# Work required
In the data below, find the line that contains "(** ** What they do *)" and the line that contains "Proof. apply u8_small. apply peek_range. Qed.". Copy both, plus every line between them, exactly.
----
(* ===== verification/Memory.v ===== *)
(** * Memory functions (kernel/src/memory.c)

    The four functions the compiler may call, on a byte memory.  A size of
    more than the address space is not possible, so pointers do not wrap. *)

From stdpp Require Import base numbers list gmap.
From Stdlib Require Import ZArith Lia.
From S2P Require Import Prelude ByteMem.

#[local] Open Scope Z_scope.

(** [while (n--) *d++ = *s++] *)
Fixpoint copy_up (n : nat) (m : bytemem) (d s : Z) : bytemem :=
  match n with O => m | S n => copy_up n (poke m d (peek m s)) (d + 1) (s + 1) end.

(** [while (n--) *--d = *--s] *)
Fixpoint copy_down (n : nat) (m : bytemem) (d s : Z) : bytemem :=
  match n with O => m | S n => copy_down n (poke m (d - 1) (peek m (s - 1))) (d - 1) (s - 1) end.

Definition memcpy (m : bytemem) (dst src n : Z) : Z * bytemem := (dst, copy_up (Z.to_nat n) m dst src).

Definition memset (m : bytemem) (dst value n : Z) : Z * bytemem := (dst, fill (Z.to_nat n) m dst (u8 value)).

Definition memmove (m : bytemem) (dst src n : Z) : Z * bytemem :=
  if dst <? src then (dst, copy_up (Z.to_nat n) m dst src)
  else if src <? dst then (dst, copy_down (Z.to_nat n) m (dst + n) (src + n))
  else (dst, m).

Fixpoint compare_loop (n : nat) (m : bytemem) (x y : Z) : Z :=
  match n with
  | O => 0
  | S n => if negb (peek m x =? peek m y) then peek m x - peek m y else compare_loop n m (x + 1) (y + 1)
  end.

Definition memcmp (m : bytemem) (a b n : Z) : Z := compare_loop (Z.to_nat n) m a b.

(** ** What they do *)

(** The bytes of [src] as they were in [m] are at [dst] in [m'], and nothing
    else has changed. *)
Definition copied (m m' : bytemem) (dst src n : Z) : Prop :=
  forall a, peek m' a = if decide (dst <= a < dst + n) then peek m (src + (a - dst)) else peek m a.

Lemma u8_peek m a : u8 (peek m a) = peek m a.
Proof. apply u8_small. apply peek_range. Qed.

Lemma copy_up_spec n m d s : d <= s \/ s + Z.of_nat n <= d -> copied m (copy_up n m d s) d s (Z.of_nat n).
Proof.
  revert m d s. induction n as [| n IH]; intros m d s H a; cbn [copy_up]; [by rewrite decide_False by lia |].
  rewrite IH by lia. rewrite !peek_poke, u8_peek. repeat case_decide; try lia.
  - rewrite (proj2 (Z.eqb_neq _ _)) by lia. f_equal. lia.
  - assert (a = d) as -> by lia. rewrite Z.eqb_refl. f_equal. lia.
  - by rewrite (proj2 (Z.eqb_neq _ _)) by lia.
Qed.

Lemma copy_down_spec n m d s : s <= d -> copied m (copy_down n m (d + Z.of_nat n) (s + Z.of_nat n)) d s (Z.of_nat n).
Proof.
  revert m. induction n as [| n IH]; intros m H a; cbn [copy_down]; [by rewrite decide_False by lia |].
  replace (d + Z.of_nat (S n) - 1) with (d + Z.of_nat n) by lia. replace (s + Z.of_nat (S n) - 1) with (s + Z.of_nat n) by lia.
  rewrite IH by lia. rewrite !peek_poke, u8_peek. repeat case_decide; try lia.
  - rewrite (proj2 (Z.eqb_neq _ _)) by lia. done.
  - assert (a = d + Z.of_nat n) as -> by lia. rewrite Z.eqb_refl. f_equal. lia.
  - by rewrite (proj2 (Z.eqb_neq _ _)) by lia.
Qed.

Lemma compare_loop_spec n m x y :
  (compare_loop n m x y = 0 <-> forall i, 0 <= i < Z.of_nat n -> peek m (x + i) = peek m (y + i)) /\
  (compare_loop n m x y <> 0 -> exists k, 0 <= k < Z.of_nat n /\ (forall i, 0 <= i < k -> peek m (x + i) = peek m (y + i)) /\
    compare_loop n m x y = peek m (x + k) - peek m (y + k)).
Proof.
  revert x y. induction n as [| n IH]; intros x y; cbn [compare_loop]; [split; [split; [lia | done] | done] |].
  destruct (Z.eqb_spec (peek m x) (peek m y)) as [E | E]; cbn [negb].
  - destruct (IH (x + 1) (y + 1)) as [IH1 IH2]. split; [split |].
    + intros H i Hi. destruct (decide (i = 0)) as [-> | Hne]; [by rewrite !Z.add_0_r |]. replace (x + i) with (x + 1 + (i - 1)) by lia.
      replace (y + i) with (y + 1 + (i - 1)) by lia. apply IH1; [done | lia].
    + intros H. apply IH1. intros i Hi. rewrite <- !Z.add_assoc. apply H. lia.
    + intros H. destruct (IH2 H) as (k & Hk & Hb & ->). exists (k + 1). split; [lia |]. split; [| by rewrite !Z.add_assoc, (Z.add_comm (x + k)), (Z.add_comm (y + k)), !Z.add_assoc, (Z.add_comm 1 x), (Z.add_comm 1 y)].
      intros i Hi. destruct (decide (i = 0)) as [-> | Hne]; [by rewrite !Z.add_0_r |]. replace (x + i) with (x + 1 + (i - 1)) by lia.
      replace (y + i) with (y + 1 + (i - 1)) by lia. apply Hb. lia.
  - split; [split; [lia |] |].
    + intros H. specialize (H 0 ltac:(lia)). rewrite !Z.add_0_r in H. lia.
    + intros _. exists 0. split; [lia |]. rewrite !Z.add_0_r. split; [lia | done].
Qed.

(** [memmove] copies the source as it was, whether or not the two overlap, and
    [memcpy] when they do not; [memset] fills; nothing else changes.  [memcmp]
    is 0 exactly on equal bytes, and otherwise the difference of the first
    bytes that differ. *)
Theorem memory_functions_correct m dst src n value :
  0 <= n ->
  copied m (snd (memmove m dst src n)) dst src n /\
  (dst + n <= src \/ src + n <= dst -> copied m (snd (memcpy m dst src n)) dst src n) /\
  (forall a, peek (snd (memset m dst value n)) a = if decide (dst <= a < dst + n) then u8 value else peek m a) /\
  (memcmp m dst src n = 0 <-> forall i, 0 <= i < n -> peek m (dst + i) = peek m (src + i)) /\
  (memcmp m dst src n <> 0 -> exists k, 0 <= k < n /\ (forall i, 0 <= i < k -> peek m (dst + i) = peek m (src + i)) /\
    memcmp m dst src n = peek m (dst + k) - peek m (src + k)).
Proof.
  intros Hn. assert (n = Z.of_nat (Z.to_nat n)) as En by lia. split; [| split; [| split]].
  - unfold memmove. destruct (Z.ltb_spec dst src); [| destruct (Z.ltb_spec src dst)]; cbn [snd].
    + rewrite En at 2. apply copy_up_spec. lia.
    + rewrite En at 2 3 4. apply copy_down_spec. lia.
    + intros a. assert (dst = src) as -> by lia. case_decide; [f_equal; lia | done].
  - intros H. unfold memcpy. cbn [snd]. rewrite En at 2. apply copy_up_spec. lia.
  - intros a. unfold memset. cbn [snd]. case_decide.
    + rewrite fill_in by lia. apply u8_small, u8_range.
    + apply (fill_agree _ _ _ _ a (a + 1)); lia.
  - unfold memcmp. pose proof (compare_loop_spec (Z.to_nat n) m dst src) as H. by rewrite <- En in H.
Qed.

(** Two overlapping moves by one byte. *)
Lemma memory_functions_correct_witness :
  let m := poke (poke (poke (∅ : gmap Z Z) 10 1) 11 2) 12 3 in
  peek (snd (memmove m 11 10 3)) 13 = 3 /\ peek (snd (memmove m 9 10 3)) 9 = 1.
Proof.
  intros m. split.
  - destruct (memory_functions_correct m 11 10 3 0 ltac:(lia)) as [H _]. rewrite (H 13). vm_compute. reflexivity.
  - destruct (memory_functions_correct m 9 10 3 0 ltac:(lia)) as [H _]. rewrite (H 9). vm_compute. reflexivity.
Defined.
----
# Result below
(** ** What they do *)

(** The bytes of [src] as they were in [m] are at [dst] in [m'], and nothing
    else has changed. *)
Definition copied (m m' : bytemem) (dst src n : Z) : Prop :=
  forall a, peek m' a = if decide (dst <= a < dst + n) then peek m (src + (a - dst)) else peek m a.

Lemma u8_peek m a : u8 (peek m a) = peek m a.
Proof. apply u8_small. apply peek_range. Qed.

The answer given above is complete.